____ Records to process
Class Externals : Type := {
  (* other files of the repository *)
  config : configuration;
  stringInSlice : string -> list string -> bool;
  filepathExtension : string -> string;
  filenameFromURL : string -> string;
  getAllChannels : list string;
  isChannelRegistered : string -> bool;
  getChannelConfig : string -> configurationChannel;
  channelDefault : configurationChannel;
  trimDownloadedLinks : gmap string string -> string -> gmap string string;
  siteResolvers : list siteResolver;
  hasPerms : string -> string -> bool;
  botUserID : string;
  defaultReact : string;
  stripPathBlacklist : string -> string;
  dbInsertDownload_err : World -> downloadItem -> option error;
  imgStorePath : string;                  (* the file the image store is kept in *)
  (* discordgo state *)
  State_Channel : string -> option Channel;
  State_Guild : string -> option Guild;
  (* Go standard library *)
  url_ParseRequestURI_err : string -> option error;
  url_Hostname : string -> option string;      (* [None]: [url.Parse] failed *)
  url_stripQuery : string -> option string;    (* Parse, RawQuery = "", String *)
  url_QueryUnescape : string -> option string;
  mime_ParseMediaType : string -> option (gmap string string);
  mime_ExtensionsByType : string -> list string;
  http_DetectContentType : string -> string;
  strings_ToLower : string -> string;
  filepath_Ext : string -> string;
  formatTime : World -> string -> string -> string;
    (* [messageTime.Format(layout)], [messageTime] being the parsed timestamp
       of the message, or [time.Now()] when there is none *)
  time_Now : World -> Z;
  rand_Intn : nat -> Z -> Z;              (* the draw made at a clock tick *)
  http_Get : World -> string -> httpResult;
  os_MkdirAll_err : World -> string -> option error;
  os_Stat_err : World -> string -> bool;        (* stat fails, not with ENOENT *)
  os_Stat_dir : World -> string -> bool;
    (* the path names a directory, or anything else that exists and is not a
       regular file *)
  os_OpenFile_err : World -> string -> bool;
  ioutil_WriteFile_err : World -> string -> option error;
  ioutil_ReadFile_err : World -> string -> bool;
  file_WriteString_err : World -> string -> bool;
  file_Write_err : World -> string -> bool;
  os_Chtimes_ok : World -> string -> bool;
  (* duplo and image *)
  image_Decode : string -> option Image;
  duplo_CreateHash : Image -> Hash;
  imgStore_Query : list (Z * Hash) -> Hash -> list Match;
  imgStore_GobEncode : list (Z * Hash) -> string + error
}.

(** ** A monad for the body of a Go function

    A step either falls through to the next statement with a value, executes
    [return], panics, or never finishes (a loop ran out of the fuel it was
    given). *)
Inductive result (R A : Type) : Type :=
  | Next (a : A) (w : World)
  | Return (r : R) (w : World)
  | Panic (w : World)
  | Hang.

Arguments Next {R A} a w.
Arguments Return {R A} r w.
Arguments Panic {R A} w.
Arguments Hang {R A}.

Definition M (R A : Type) : Type := World -> result R A.

Definition pure {R A} (a : A) : M R A := fun w => Next a w.

Definition bindM {R A B} (m : M R A) (k : A -> M R B) : M R B :=
  fun w =>
    match m w with
    | Next a w' => k a w'
    | Return r w' => Return r w'
    | Panic w' => Panic w'
    | Hang => Hang
    end.

Definition returnWith {R A} (r : R) : M R A := fun w => Return r w.
Definition panic {R A} : M R A := fun w => Panic w.
Definition getWorld {R} : M R World := fun w => Next w w.
Definition modify {R} (f : World -> World) : M R unit := fun w => Next tt (f w).
Definition when_ {R} (c : bool) (m : M R unit) : M R unit :=
  if c then m else pure tt.

Notation "x <~ m ;; k" := (bindM m (fun x => k))
  (at level 100, m at next level, right associativity).
Notation "m ;;; k" := (bindM m (fun _ => k))
  (at level 100, right associativity).

(** What a function call leaves behind: the value it returned, or a panic,
    or no return at all. *)
Inductive outcome (R : Type) : Type :=
  | Returned (r : R) (w : World)
  | Panicked (w : World)
  | Diverged.

Arguments Returned {R} r w.
Arguments Panicked {R} w.
Arguments Diverged {R}.

(** Running a function body whose last statement is [return r]. *)
Definition call {R} (body : M R R) (w : World) : outcome R :=
  match body w with
  | Next r w' | Return r w' => Returned r w'
  | Panic w' => Panicked w'
  | Hang => Diverged
  end.

(** A step of [startDownload] or [tryDownload]: both return a status. *)
Abbreviation Step A := (M downloadStatusStruct A).

(** ** Strings: the functions of [strings], [strconv] and slicing that the
    pipeline uses on paths and URLs *)

Definition strLen (s : string) : nat := String.length s.

(** [strings.HasPrefix(s, p)]. *)
Definition strings_HasPrefix (s p : string) : bool := String.prefix p s.

(** [strings.HasSuffix(s, suf)]. *)
Definition strings_HasSuffix (s suf : string) : bool :=
  (strLen suf <=? strLen s)%nat &&
  String.eqb (String.substring (strLen s - strLen suf) (strLen suf) s) suf.

(** [strings.Contains(s, sub)]. *)
Fixpoint strings_Contains (s sub : string) : bool :=
  String.prefix sub s ||
  match s with
  | EmptyString => false
  | String _ rest => strings_Contains rest sub
  end.

(** [strings.Split(s, "/")[0]]: what precedes the first slash. *)
Fixpoint beforeSlash (s : string) : string :=
  match s with
  | EmptyString => EmptyString
  | String c rest =>
      if Ascii.eqb c "/"%char then EmptyString else String c (beforeSlash rest)
  end.

(** [strconv.Itoa]. *)
Definition strconv_Itoa (i : Z) : string := NilZero.string_of_int (Z.to_int i).

(** [s[0:n]] for an [int] [n] that is at most [len(s)]: a negative bound
    panics (slice bounds out of range). *)
Definition sliceTo (s : string) (n : Z) : option string :=
  if n <? 0 then None else Some (String.substring 0 (Z.to_nat n) s).

Definition pathSeparator : string := "/".

(** The one-character strings holding a double quote and a line feed. *)
Definition newline : string := String (Ascii.ascii_of_nat 10) EmptyString.
Definition quote : string := String (Ascii.ascii_of_nat 34) EmptyString.

(** ** Resolver dispatch (lines 198-377) *)

Section Pipeline.
Context {E : Externals}.

(** The chain of [if regex.MatchString(inputURL) { links, err := get...; if
    err != nil { log } else if len(links) > 0 { return trimDownloadedLinks(
    links, channelID) } }] blocks, in the order of [siteResolvers]: a resolver
    that fails or finds nothing lets the next one try.  [None] means that the
    chain fell through. *)
Fixpoint tryResolvers (rs : list siteResolver) (inputURL channelID : string)
  : option (gmap string string) :=
  match rs with
  | [] => None
  | r :: rest =>
      if guard r inputURL then
        match fetch r inputURL channelID with
        | inr _ => tryResolvers rest inputURL channelID
        | inl links =>
            if (0 <? size links)%nat
            then Some (trimDownloadedLinks links channelID)
            else tryResolvers rest inputURL channelID
        end
      else tryResolvers rest inputURL channelID
  end.

Definition emojiPrefix : string := "https://cdn.discordapp.com/emojis/".

(** [getDownloadLinks]; the recursion of line 372 consumes fuel, and [None]
    means that the fuel ran out. *)
Fixpoint getDownloadLinks (fuel : nat) (inputURL channelID : string)
  : option (gmap string string) :=
  match fuel with
  | O => None
  | S fuel' =>
      match tryResolvers siteResolvers inputURL channelID with
      | Some links => Some links
      | None =>
          if strings_HasPrefix inputURL emojiPrefix then Some ∅
          else
            let fallback := Some (trimDownloadedLinks {[ inputURL := "" ]} channelID) in
            match url_stripQuery inputURL with
            | Some inputURLWithoutQueries =>
                if negb (String.eqb inputURLWithoutQueries inputURL) then
                  match getDownloadLinks fuel' inputURLWithoutQueries channelID with
                  | Some links => Some (trimDownloadedLinks links channelID)
                  | None => None
                  end
                else fallback
            | None => fallback
            end
      end
  end.

(** ** The executor: [tryDownload] (lines 581-1078), block by block *)

(** [return mDownloadStatus(status, err...)]. *)
Definition fail {A} (status : downloadStatus) (_error : list (option error)) : Step A :=
  returnWith (mDownloadStatus status _error).

(** Lines 601-605, "Source validation". *)
Definition validateSource (download : downloadRequestStruct) : Step unit :=
  match url_ParseRequestURI_err (InputURL download) with
  | Some err => fail downloadFailedInvalidSource [Some err]
  | None => pure tt
  end.

Definition setPath (download : downloadRequestStruct) (p : string) : downloadRequestStruct :=
  {| InputURL := InputURL download; Filename := Filename download; Path := p;
     Message_ := Message_ download; FileTime := FileTime download;
     HistoryCmd := HistoryCmd download; EmojiCmd := EmojiCmd download;
     ManualDownload := ManualDownload download |}.

Definition setFilename (download : downloadRequestStruct) (f : string) : downloadRequestStruct :=
  {| InputURL := InputURL download; Filename := f; Path := Path download;
     Message_ := Message_ download; FileTime := FileTime download;
     HistoryCmd := HistoryCmd download; EmojiCmd := EmojiCmd download;
     ManualDownload := ManualDownload download |}.

(** Lines 607-614, "Clean/fix path"; [err] is [nil] at line 610. *)
Definition cleanPath (download : downloadRequestStruct) : Step downloadRequestStruct :=
  if String.eqb (Path download) "" || String.eqb (Path download) pathSeparator
  then fail downloadFailedInvalidPath [None]
  else if negb (strings_HasSuffix (Path download) pathSeparator)
  then pure (setPath download (Path download +:+ pathSeparator))
  else pure download.

(** [os.MkdirAll(path, 0755)] followed by [return mDownloadStatus(status,
    err)] when it fails (lines 617-621, 845-849, 864-868, 884-888, 911-915). *)
Definition mkdirAll (path : string) (status : downloadStatus) : Step unit :=
  w <~ getWorld ;;
  modify (emit (EvMkdirAll path)) ;;;
  match os_MkdirAll_err w path with
  | Some err => fail status [Some err]
  | None => pure tt
  end.
(** X7. A download of the focused artifact is named [flash-], the prompt
    part, a hyphen, the style part and [.html], where the prompt part has
    the length of the prompt up to 30 and both parts have the length of
    what they are made from and hold nothing but digits, lower-case ASCII
    letters and hyphens. *)
Theorem download_filename_slug (st : App) (filename content : jsstring) :
  handleDownloadArtifact st = Saved filename content →
  ∃ currentSession artifact styleName safePrompt safeStyle,
    nthZ (sessions st) (currentSessionIndex st) = Some currentSession
    ∧ (focusedArtifactIndex st ≫= λ j, Session.artifacts currentSession !! j) = Some artifact
    ∧ Artifact.styleName artifact = Some (JString styleName)
    ∧ filename = u "flash-" ++ safePrompt ++ u "-" ++ safeStyle ++ u ".html"
    ∧ length safePrompt = length (Session.prompt currentSession) `min` 30
    ∧ length safeStyle = length styleName
    ∧ forallb isSlug safePrompt = true
    ∧ forallb isSlug safeStyle = true.
Proof.
  unfold handleDownloadArtifact.
  destruct (nthZ _ _) as [currentSession|] eqn:Hc; [|by destruct (focusedArtifactIndex st)].
  destruct (focusedArtifactIndex st) as [focused|]; [|done]. simpl.
  destruct (_ !! focused) as [artifact|] eqn:Ha; [|done].
  destruct (Artifact.styleName artifact) as [[| | |styleName| |]|] eqn:Hn; try done.
  intros [= <- <-].
  exists currentSession, artifact, styleName,
    (substring (toLowerCase (replaceNonAlnum (Session.prompt currentSession))) 0 30),
    (toLowerCase (replaceNonAlnum styleName)).
  split_and!; try done.
  - rewrite substring_0, length_take. unfold toLowerCase, replaceNonAlnum.
    rewrite !length_fmap. lia.
  - unfold toLowerCase, replaceNonAlnum. by rewrite !length_fmap.
  - rewrite substring_0. apply forallb_take, isSlug_sanitized.
  - apply isSlug_sanitized.
Qed.

End FileNameTheorems.
(** ** What every transition keeps *)

Section ShapeFacts.
Implicit Types (st : App) (ss : list Session.t) (a : AppState.t).

Lemma skeleton_withArtifacts sess arts :
  Artifact.id <$> arts = Artifact.id <$> Session.artifacts sess →
  skeleton (withArtifacts sess arts) = skeleton sess.
Proof. unfold skeleton. simpl. by intros ->. Qed.

Lemma skeleton_updateArtifact sessionId artifactId f ss :
  (∀ art, Artifact.id (f art) = Artifact.id art) →
  skeleton <$> updateArtifact sessionId artifactId f ss = skeleton <$> ss.
Proof.
  intros Hf. unfold updateArtifact. rewrite <- list_fmap_compose.
  apply list_fmap_ext. intros _ sess _. simpl.
  destruct (decide _); [|done]. apply skeleton_withArtifacts.
  rewrite <- list_fmap_compose. apply list_fmap_ext. intros _ art _. simpl.
  by destruct (decide _).
Qed.

Lemma fmap_imap_id {A B} (g : A → B) (f : nat → A → A) (l : list A) :
  (∀ i x, g (f i x) = g x) → g <$> imap f l = g <$> l.
Proof.
  intros H. revert f H. induction l as [|x l IH]; intros f H; [done|].
  simpl. rewrite H. f_equal. apply IH. intros i y. apply H.
Qed.

Lemma skeleton_updateFocused i j f ss :
  (∀ art, Artifact.id (f art) = Artifact.id art) →
  skeleton <$> updateFocused i j f ss = skeleton <$> ss.
Proof.
  intros Hf. unfold updateFocused. apply fmap_imap_id. intros k sess.
  destruct (decide _); [|done]. apply skeleton_withArtifacts.
  apply fmap_imap_id. intros k' art. by destruct (decide _).
Qed.

Lemma skeleton_setStyleNames sessionId generatedStyles ss :
  skeleton <$> setStyleNames sessionId generatedStyles ss = skeleton <$> ss.
Proof.
  unfold setStyleNames. rewrite <- list_fmap_compose.
  apply list_fmap_ext. intros _ sess _. simpl.
  destruct (decide _); [done|]. apply skeleton_withArtifacts.
  by apply fmap_imap_id.
Qed.

Lemma skeleton_applyWrite w ss : skeleton <$> applyWrite w ss = skeleton <$> ss.
Proof. destruct w; simpl; by apply skeleton_updateArtifact. Qed.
________
Exercise prompt:
Taking the entries above, print exactly the lines starting at the line with "(strLen suf <=? strLen s)%nat &&" and ending at the line with "(** [strconv.Itoa]. *)", both included.

Solution to the problem:
  (strLen suf <=? strLen s)%nat &&
  String.eqb (String.substring (strLen s - strLen suf) (strLen suf) s) suf.

(** [strings.Contains(s, sub)]. *)
Fixpoint strings_Contains (s sub : string) : bool :=
  String.prefix sub s ||
  match s with
  | EmptyString => false
  | String _ rest => strings_Contains rest sub
  end.

(** [strings.Split(s, "/")[0]]: what precedes the first slash. *)
Fixpoint beforeSlash (s : string) : string :=
  match s with
  | EmptyString => EmptyString
  | String c rest =>
      if Ascii.eqb c "/"%char then EmptyString else String c (beforeSlash rest)
  end.

(** [strconv.Itoa]. *)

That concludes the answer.